*What is being asked*. Identify all lines in the data containing the string "OperationCollect". Copy them out.

-- Data for processing follows --

(* ===== verification/Operations.v ===== *)
(** * Operations and events

    [internal/domain/operation_event.go]: durable control operations with
    their write-once outcome, and the events of a job. *)

From S2P Require Import Prelude GoStrings GoTime Identifiers Problems AttemptStates AttemptRuns.
#[local] Open Scope string_scope.
#[local] Open Scope list_scope.
#[local] Open Scope Z_scope.
#[local] Open Scope bool_scope.

(** ** Operations *)
Inductive OperationKind :=
  | OperationCancel | OperationRetryCompute | OperationReconcile | OperationCollect
  | OperationCleanup 
  | OperationKindOther (raw : string).
#[export] Instance OperationKind_eq_dec : EqDecision OperationKind.
Proof. solve_decision. Defined.
Definition OperationKind_string (x : OperationKind) : string :=
  match x with
  | OperationCancel => "cancel"
  | OperationRetryCompute => "retry_compute"
  | OperationReconcile => "reconcile"
  | OperationCollect => "collect"
  | OperationCleanup => "cleanup"
  | OperationKindOther raw => raw
  end.
Definition OperationKind_values : list OperationKind :=
  [OperationCancel; OperationRetryCompute; OperationReconcile; OperationCollect;
   OperationCleanup].
#[export] Instance OperationKind_wire : WireEnum OperationKind.
Proof.
  refine {| wire_name := OperationKind_string; wire_other := OperationKindOther; wire_values := OperationKind_values |}; wire_enum_tac.
Defined.
Definition OperationKind_Valid (kind : OperationKind) : bool :=
  match kind with
  | OperationCancel | OperationRetryCompute | OperationReconcile | OperationCollect
  | OperationCleanup => true
  | OperationKindOther _ => false
  end.

Inductive OperationStatus :=
  | OperationAccepted | OperationRunning | OperationSucceeded | OperationFailed
  | OperationManualRequired 
  | OperationStatusOther (raw : string).
#[export] Instance OperationStatus_eq_dec : EqDecision OperationStatus.
Proof. solve_decision. Defined.
Definition OperationStatus_string (x : OperationStatus) : string :=
  match x with
  | OperationAccepted => "accepted"
  | OperationRunning => "running"
  | OperationSucceeded => "succeeded"
  | OperationFailed => "failed"
  | OperationManualRequired => "manual_required"
  | OperationStatusOther raw => raw
  end.
Definition OperationStatus_values : list OperationStatus :=
  [OperationAccepted; OperationRunning; OperationSucceeded; OperationFailed;
   OperationManualRequired].
#[export] Instance OperationStatus_wire : WireEnum OperationStatus.
Proof.
  refine {| wire_name := OperationStatus_string; wire_other := OperationStatusOther; wire_values := OperationStatus_values |}; wire_enum_tac.
Defined.
Definition OperationStatus_Valid (status : OperationStatus) : bool :=
  match status with
  | OperationAccepted | OperationRunning | OperationSucceeded | OperationFailed
  | OperationManualRequired => true
  | OperationStatusOther _ => false
  end.
Definition OperationStatus_Terminal (status : OperationStatus) : bool :=
  match status with
  | OperationSucceeded | OperationFailed | OperationManualRequired => true
  | _ => false
  end.

Record Operation := mkOperation {
  op_ID : string; op_WorkspaceID : string; op_JobID : string; op_AttemptID : string;
  op_Kind : OperationKind; op_Status : OperationStatus; op_Revision : Z; op_Failure : option Problem;
  op_CreatedAt : Time; op_UpdatedAt : Time }.

Definition operationTransitions : Graph OperationStatus := fun status =>
  match status with
  | OperationAccepted =>
      Some [OperationRunning; OperationSucceeded; OperationFailed; OperationManualRequired]
  | OperationRunning => Some [OperationSucceeded; OperationFailed; OperationManualRequired]
  | OperationSucceeded => Some []
  | OperationFailed => Some []
  | OperationManualRequired => Some []
  | OperationStatusOther _ => None
  end.

Definition Operation_Validate (o : Operation) : option error :=
  reject negb (ID_Valid (op_ID o)) || negb (ID_Valid (op_WorkspaceID o))
    with ENew "operation identity is invalid" ;;
  reject negb (OperationKind_Valid (op_Kind o))
    with EFormat "invalid operation kind" [OperationKind_string (op_Kind o)] ;;
  check (if op_Kind o ==? OperationCleanup then
           reject (op_JobID o <>? "") && negb (ID_Valid (op_JobID o))
             with ENew "cleanup job ID is invalid" ;;
           reject (op_AttemptID o <>? "") && negb (ID_Valid (op_AttemptID o))
             with ENew "cleanup attempt ID is invalid" ;;
           None
         else
           reject negb (ID_Valid (op_JobID o)) || negb (ID_Valid (op_AttemptID o))
             with ENew "job operation requires valid job and attempt IDs" ;;
           None) ;;
  reject negb (OperationStatus_Valid (op_Status o))
    with EFormat "invalid operation status" [OperationStatus_string (op_Status o)] ;;
  reject op_Revision o =? 0 with ENew "operation revision must be positive" ;;
  reject IsZero (op_CreatedAt o) || IsZero (op_UpdatedAt o) || Before (op_UpdatedAt o) (op_CreatedAt o)
    with ENew "operation timestamps are invalid" ;;
  check match op_Failure o with
        | Some failure =>
            propagate Problem_Validate failure as EWrap "operation failure" ;;
            reject (op_Status o <>? OperationFailed) && (op_Status o <>? OperationManualRequired)
              with ENew "operation failure is only valid for failed or manual-required operations" ;;
            None
        | None => None
        end ;;
  reject (op_Status o ==? OperationFailed) && is_nil (op_Failure o)
    with ENew "failed operation requires a structured failure" ;;
  None.

Definition NewOperation (id workspaceID jobID attemptID : string) (kind : OperationKind) (createdAt : Time) :
    result error Operation :=
  let operation := mkOperation id workspaceID jobID attemptID kind OperationAccepted 1 None createdAt createdAt in
  match Operation_Validate operation with Some err => Err err | None => Ok operation end.

(** [failuresEqual]. The details are compared from the left: every key of
    [left] must read the same in [right], where a missing key reads [""]. *)
Definition failuresEqual (left right : option Problem) : bool :=
  match left, right with
  | None, None => true
  | Some l, Some r =>
      if (pb_Code l <>? pb_Code r) || (pb_Message l <>? pb_Message r) || (pb_Stage l <>? pb_Stage r)
         || (pb_SafeOperationRetry l <>? pb_SafeOperationRetry r)
         || (pb_ComputeMayHaveStarted l <>? pb_ComputeMayHaveStarted r)
         || (pb_RecommendedAction l <>? pb_RecommendedAction r)
         || (size (default ∅ (pb_Details l)) <>? size (default ∅ (pb_Details r)))
      then false
      else forallb (fun kv => map_get (pb_Details r) kv.1 ==? kv.2)
             (map_to_list (default ∅ (pb_Details l)))
  | _, _ => false
  end.

(** [Operation.Transition]; [Revision++] wraps at 64 bits. *)
Definition Operation_Transition (o : Operation) (next : OperationStatus) (failure : option Problem)
    (updatedAt : Time) : result error Operation :=
  let refused := ETransition "operation" (OperationStatus_string (op_Status o)) (OperationStatus_string next) in
  let update :=
    throw IsZero updatedAt with ENew "operation transition time must not be zero" ;;
    throw Before updatedAt (op_UpdatedAt o)
      with ENew "operation transition time precedes current update time" ;;
    throw op_Revision o =? MaxUint64 with ENew "operation revision overflow" ;;
    let o' := mkOperation (op_ID o) (op_WorkspaceID o) (op_JobID o) (op_AttemptID o) (op_Kind o)
                next (uint64 (op_Revision o + 1)) failure (op_CreatedAt o) updatedAt in
    match Operation_Validate o' with Some err => Err err | None => Ok o' end in
  match Operation_Validate o with
  | Some err => Err err
  | None =>
      throw negb (OperationStatus_Valid next)
        with EFormat "invalid operation status" [OperationStatus_string next] ;;
      if op_Status o ==? next then
        if failuresEqual (op_Failure o) failure then Ok o
        else throw OperationStatus_Terminal (op_Status o) with refused ;; update
      else
        throw negb (bool_decide (next ∈ default [] (operationTransitions (op_Status o)))) with refused ;;
        update
  end.

(** ** Events *)
Inductive EventType :=
  | EventJobAccepted | EventInputsReady | EventProviderStagingReady
  | EventSubmissionIntentRecorded | EventSubmissionAccepted | EventSubmissionUnknown
  | EventExecutionObserved | EventCancellationRequested | EventCollectionFailed
  | EventArtifactVerified | EventJobCompleted | EventSchedulerClaimed | EventSchedulerDeferred
  | EventSchedulerReleased | EventPreparationIntended | EventPreparationObserved
  | EventSubmissionRejected | EventReconciliationDeferred | EventOperationAccepted
  | EventOperationCompleted | EventAttemptRetried | EventCancellationInvoked
  | EventCancellationObserved | EventReconciliationRequested | EventCollectionRequested
  | EventResultExpired 
  | EventTypeOther (raw : string).
#[export] Instance EventType_eq_dec : EqDecision EventType.
Proof. solve_decision. Defined.
Definition EventType_string (x : EventType) : string :=
  match x with
  | EventJobAccepted => "job.accepted"
  | EventInputsReady => "inputs.ready"
  | EventProviderStagingReady => "provider.staging.ready"
  | EventSubmissionIntentRecorded => "submission.intent_recorded"
  | EventSubmissionAccepted => "submission.accepted"
  | EventSubmissionUnknown => "submission.unknown"
  | EventExecutionObserved => "execution.observed"
  | EventCancellationRequested => "cancellation.requested"
  | EventCollectionFailed => "collection.failed"
  | EventArtifactVerified => "artifact.verified"
  | EventJobCompleted => "job.completed"
  | EventSchedulerClaimed => "scheduler.claimed"
  | EventSchedulerDeferred => "scheduler.deferred"
  | EventSchedulerReleased => "scheduler.released"
  | EventPreparationIntended => "preparation.intent_recorded"
  | EventPreparationObserved => "preparation.observed"
  | EventSubmissionRejected => "submission.rejected"
  | EventReconciliationDeferred => "reconciliation.deferred"
  | EventOperationAccepted => "operation.accepted"
  | EventOperationCompleted => "operation.completed"
  | EventAttemptRetried => "attempt.retried"
  | EventCancellationInvoked => "cancellation.intent_recorded"
  | EventCancellationObserved => "cancellation.observed"
  | EventReconciliationRequested => "reconciliation.requested"
  | EventCollectionRequested => "collection.requested"
  | EventResultExpired => "result.expired"
  | EventTypeOther raw => raw
  end.
Definition EventType_values : list EventType :=
  [EventJobAccepted; EventInputsReady; EventProviderStagingReady;
   EventSubmissionIntentRecorded; EventSubmissionAccepted; EventSubmissionUnknown;
   EventExecutionObserved; EventCancellationRequested; EventCollectionFailed;
   EventArtifactVerified; EventJobCompleted; EventSchedulerClaimed; EventSchedulerDeferred;
   EventSchedulerReleased; EventPreparationIntended; EventPreparationObserved;
   EventSubmissionRejected; EventReconciliationDeferred; EventOperationAccepted;
   EventOperationCompleted; EventAttemptRetried; EventCancellationInvoked;
   EventCancellationObserved; EventReconciliationRequested; EventCollectionRequested;
   EventResultExpired].
#[export] Instance EventType_wire : WireEnum EventType.
Proof.
  refine {| wire_name := EventType_string; wire_other := EventTypeOther; wire_values := EventType_values |}; wire_enum_tac.
Defined.
Definition EventType_Valid (eventType : EventType) : bool :=
  match eventType with EventTypeOther _ => false | _ => true end.

Record Event := mkEvent {
  ev_ID : string; ev_Sequence : Z; ev_WorkspaceID : string; ev_JobID : string; ev_AttemptID : string;
  ev_OperationID : string; ev_Type : EventType; ev_OccurredAt : Time }.

Definition Event_Validate (e : Event) : option error :=
  reject negb (ID_Valid (ev_ID e)) || negb (ID_Valid (ev_WorkspaceID e)) || negb (ID_Valid (ev_JobID e))
    with ENew "event identity is invalid" ;;
  reject ev_Sequence e =? 0 with ENew "event sequence must be positive" ;;
  reject (ev_AttemptID e <>? "") && negb (ID_Valid (ev_AttemptID e))
    with ENew "event attempt ID is invalid" ;;
  reject (ev_OperationID e <>? "") && negb (ID_Valid (ev_OperationID e))
    with ENew "event operation ID is invalid" ;;
  reject negb (EventType_Valid (ev_Type e)) with EFormat "invalid event type" [EventType_string (ev_Type e)] ;;
  reject IsZero (ev_OccurredAt e) with ENew "event timestamp must not be zero" ;;
  None.

(** ** Lemmas *)
Lemma operation_terminal_edge s s' :
  OperationStatus_Terminal s = true -> bool_decide (s' ∈ default [] (operationTransitions s)) = false.
Proof. destruct s; intros; try discriminate; by apply bool_decide_eq_false_2, not_elem_of_nil. Qed.

(** A successful transition is idle, or it advances the revision by one and
    leaves a non-terminal status. *)
Lemma Operation_Transition_spec o next failure now o' :
  Operation_Transition o next failure now = Ok o' ->
  Operation_Validate o = None /\ Operation_Validate o' = None /\
  (o' = o /\ next = op_Status o /\ failuresEqual (op_Failure o) failure = true \/
   OperationStatus_Terminal (op_Status o) = false /\ op_Revision o <> MaxUint64 /\
   op_UpdatedAt o <= now /\
   o' = mkOperation (op_ID o) (op_WorkspaceID o) (op_JobID o) (op_AttemptID o) (op_Kind o)
          next (uint64 (op_Revision o + 1)) failure (op_CreatedAt o) now).
Proof.
  unfold Operation_Transition. cbv zeta. intros H.
  destruct (Operation_Validate o) eqn:Hv; [done|]. split; [done|].
  destruct (negb (OperationStatus_Valid next)); [done|].
  case_bool_decide as Hn.
  - destruct (failuresEqual _ _) eqn:Hf; [injection H as <-; by auto|].
    destruct (OperationStatus_Terminal _) eqn:Ht; [done|].
    split_guards H. injection H as <-. unfold Before in *. bool_to_prop. split; [done|]. right. done.
  - destruct (OperationStatus_Terminal (op_Status o)) eqn:Ht; [by rewrite operation_terminal_edge in H|].
    split_guards H. injection H as <-. unfold Before in *. bool_to_prop. split; [done|]. right. done.
Qed.

(** Runs of transitions, whatever the requested outcomes and times. *)
Inductive operation_step (o o' : Operation) : Prop :=
  operation_step_intro next failure now :
    Operation_Transition o next failure now = Ok o' -> operation_step o o'.
Abbreviation operation_run := (rtc operation_step).

Lemma operation_run_terminal o o' :
  operation_run o o' -> OperationStatus_Terminal (op_Status o) = true -> o' = o.
Proof.
  induction 1 as [|a b c [next failure now H] _ IH]; [done|]. intros Ht.
  apply Operation_Transition_spec in H as (_ & _ & [(-> & _)|(Hf & _)]); [by apply IH|congruence].
Qed.

Lemma operation_run_identity o o' :
  operation_run o o' ->
  op_ID o' = op_ID o /\ op_WorkspaceID o' = op_WorkspaceID o /\ op_JobID o' = op_JobID o /\
  op_AttemptID o' = op_AttemptID o /\ op_Kind o' = op_Kind o /\ op_CreatedAt o' = op_CreatedAt o.
Proof.
  induction 1 as [|a b c [next failure now H] _ IH]; [done|].
  apply Operation_Transition_spec in H as (_ & _ & [(-> & _)|(_ & _ & _ & ->)]); exact IH.
Qed.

-- Data for processing concluded --

*Response to this task*.
  | OperationCancel | OperationRetryCompute | OperationReconcile | OperationCollect
  | OperationCollect => "collect"
  [OperationCancel; OperationRetryCompute; OperationReconcile; OperationCollect;
  | OperationCancel | OperationRetryCompute | OperationReconcile | OperationCollect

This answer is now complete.